My twitter stream is full of Dalai Lama quotes. They’re really quite lovely and you’d have to be a bit nutty to not like him and what he stands for. Peace, enlightenment, kindness…. the Dalai Lama is like the happiest man in the world. Except the whole celibacy thing, that’s got to leave him a little cranky and frustrated.
Here’s what I don’t understand. There are endless quotes all over the internet from him. I don’t see anyone quoting the Pope. Why isn’t Pinterest littered with stuff like this?
Let’s face it, this new Pope is quotable and if you stay away from the whole killing of Jews thing… or the molesting of children he’s got some witticisms that should not be missed.
Instead I see the Dalai Lama everywhere and the Dalai Lama fascinates me because he (and it is always a he) is picked in infancy to be a leader. He is raised by monks and has a lifetime devoted to Buddhism.

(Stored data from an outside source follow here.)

(* ===== verification/Capacity.v ===== *)
(** * Capacity pools

    [sutra-channels/src/capacity.rs], with the diagnostic of [diag.rs].  A pool is a
    number of slots shared by every channel that names it; a call holds one slot of its
    pool, keyed by deployment, holder, pool and call.  [CapacityPoolStore] is the
    interface the dispatcher lanes and the outbox dispatcher acquire through;
    [InMemoryCapacityPools] is the store of a host without persistence, in which
    [capacity_kept] and [reserve_available] hold of every sequence of operations. *)
From Stdlib Require Import ZArith Lia Bool Ascii String.
From stdpp Require Import base option strings gmap list.
From S2P Require Import Prelude Texts.

(** ** Diagnostics *)

Record Diagnostic : Type := mk_diagnostic { d_code : string; d_message : string; d_attributes : gmap string string }.

Definition diag_error (code message : string) : Diagnostic := mk_diagnostic code message ∅.

Definition with_attribute (key value : string) (d : Diagnostic) : Diagnostic :=
  mk_diagnostic (d_code d) (d_message d) (<[key := value]> (d_attributes d)).

(** ** Pools *)

Definition CAPACITY_POOL_HEADER : string := "sutra-capacity-pool".
Definition CAPACITY_CALL_HEADER : string := "sutra-capacity-call".
Definition CAPACITY_CALL_KEY_HEADER : string := "sutra-capacity-call-key".

Inductive SlotDirection : Type := Inbound | Outbound.

#[export] Instance slot_direction_eq_dec : EqDecision SlotDirection.
Proof. solve_decision. Defined.

Definition direction_str (d : SlotDirection) : string :=
  match d with Inbound => "INBOUND" | Outbound => "OUTBOUND" end.

Definition direction_parse (raw : string) : option SlotDirection :=
  if String.eqb raw "INBOUND" then Some Inbound
  else if String.eqb raw "OUTBOUND" then Some Outbound
  else None.

Inductive CallSelector : Type := SelectCall (key : string) | SelectDirection (d : SlotDirection).

Definition selector_matches (s : CallSelector) (call : string) (direction : SlotDirection) : bool :=
  match s with
  | SelectCall key => String.eqb key call
  | SelectDirection d => bool_decide (d = direction)
  end.

(** The counts are [u32]. *)
Record CapacityPool : Type := mk_pool {
  pool_name : string; pool_slots : Z; reserve_inbound : Z; reserve_outbound : Z; pool_tenants : option (list string) }.

Definition pool_new (name : string) (slots : Z) : CapacityPool := mk_pool name slots 0 0 None.

Definition with_reserves (inbound outbound : Z) (p : CapacityPool) : CapacityPool :=
  mk_pool (pool_name p) (pool_slots p) inbound outbound (pool_tenants p).

Definition with_tenants (ts : list string) (p : CapacityPool) : CapacityPool :=
  mk_pool (pool_name p) (pool_slots p) (reserve_inbound p) (reserve_outbound p) (Some ts).

Definition pool_name_char (c : ascii) : bool := is_ascii_lowercase c || is_ascii_digit c || Ascii.eqb c "-".

Definition pool_validate (p : CapacityPool) : result string unit :=
  if negb (negb (str_is_empty (pool_name p)) && string_all pool_name_char (pool_name p)) then
    Err ("capacity pool name '" +:+ pool_name p +:+ "' must be lowercase letters, digits and dashes")
  else if pool_slots p =? 0 then
    Err ("capacity pool '" +:+ pool_name p +:+ "' declares 0 slots; a pool needs at least one")
  else if pool_slots p <? reserve_inbound p + reserve_outbound p then
    Err ("capacity pool '" +:+ pool_name p +:+ "': reserve.inbound (" +:+ dec_string (reserve_inbound p)
         +:+ ") + reserve.outbound (" +:+ dec_string (reserve_outbound p) +:+ ") exceeds its "
         +:+ dec_string (pool_slots p) +:+ " slots")
  else Ok tt.

Definition allows_tenant (tenant : string) (p : CapacityPool) : bool :=
  match pool_tenants p with None => true | Some allowed => existsb (String.eqb tenant) allowed end.

Definition saturating_sub (a b : Z) : Z := Z.max 0 (a - b).

(** The reserve rule. *)
Definition admits (p : CapacityPool) (direction : SlotDirection) (inbound_used outbound_used : Z) : bool :=
  let '(other_used, other_reserve) :=
    match direction with
    | Inbound => (outbound_used, reserve_outbound p)
    | Outbound => (inbound_used, reserve_inbound p)
    end in
  let held_back := saturating_sub other_reserve other_used in
  inbound_used + outbound_used + 1 + held_back <=? pool_slots p.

Quotes like this confuse me.
The Dalai Lama has never paid a mortgage, a health insurance premium or filled a prescription with a small amount of money that he scraped together from his crappy job slinging beer all night after spending the whole day in mind numbing classes getting a college degree in something that will later prove to be totally irrelevant to life but qualify him to get a higher paying job than the poor kids who never went to college. I understand the ideal of ridding ourselves of anxiety but I’ve met many a slacker and their lack of anxiety may have done wonderful things for their blood pressure but I’m not sure I’d want to marry one or even spend much time with one. Slackers make pretty mediocre parents too.
But again the only great rabbinical quote that I could find was from Rabbi Joshua Loth Leibman.
Maybe there’s a bit of tsuris in my DNA but I’m thinking that rabbinical quotes could go over well? I mean we did get the whole of the United States eating bagels, maybe we can get them to accept their tension and embrace overachieving a bit? It would please their mothers.
Great googly moogly- if some of my friends saw your quip about there being only one good rabbinic quote their heads would explode. Of course when you hang out with rabbis this is what happens.
In fact, some of my favorite stories from college come from men who weren’t yet rabbis, but we can’t talk about those now.
As for the Dalai Lama, I don’t have anything bad to say about him. It is an interesting gig he landed. Not trying to be offensive with that, but sometimes you get lucky and fall into things.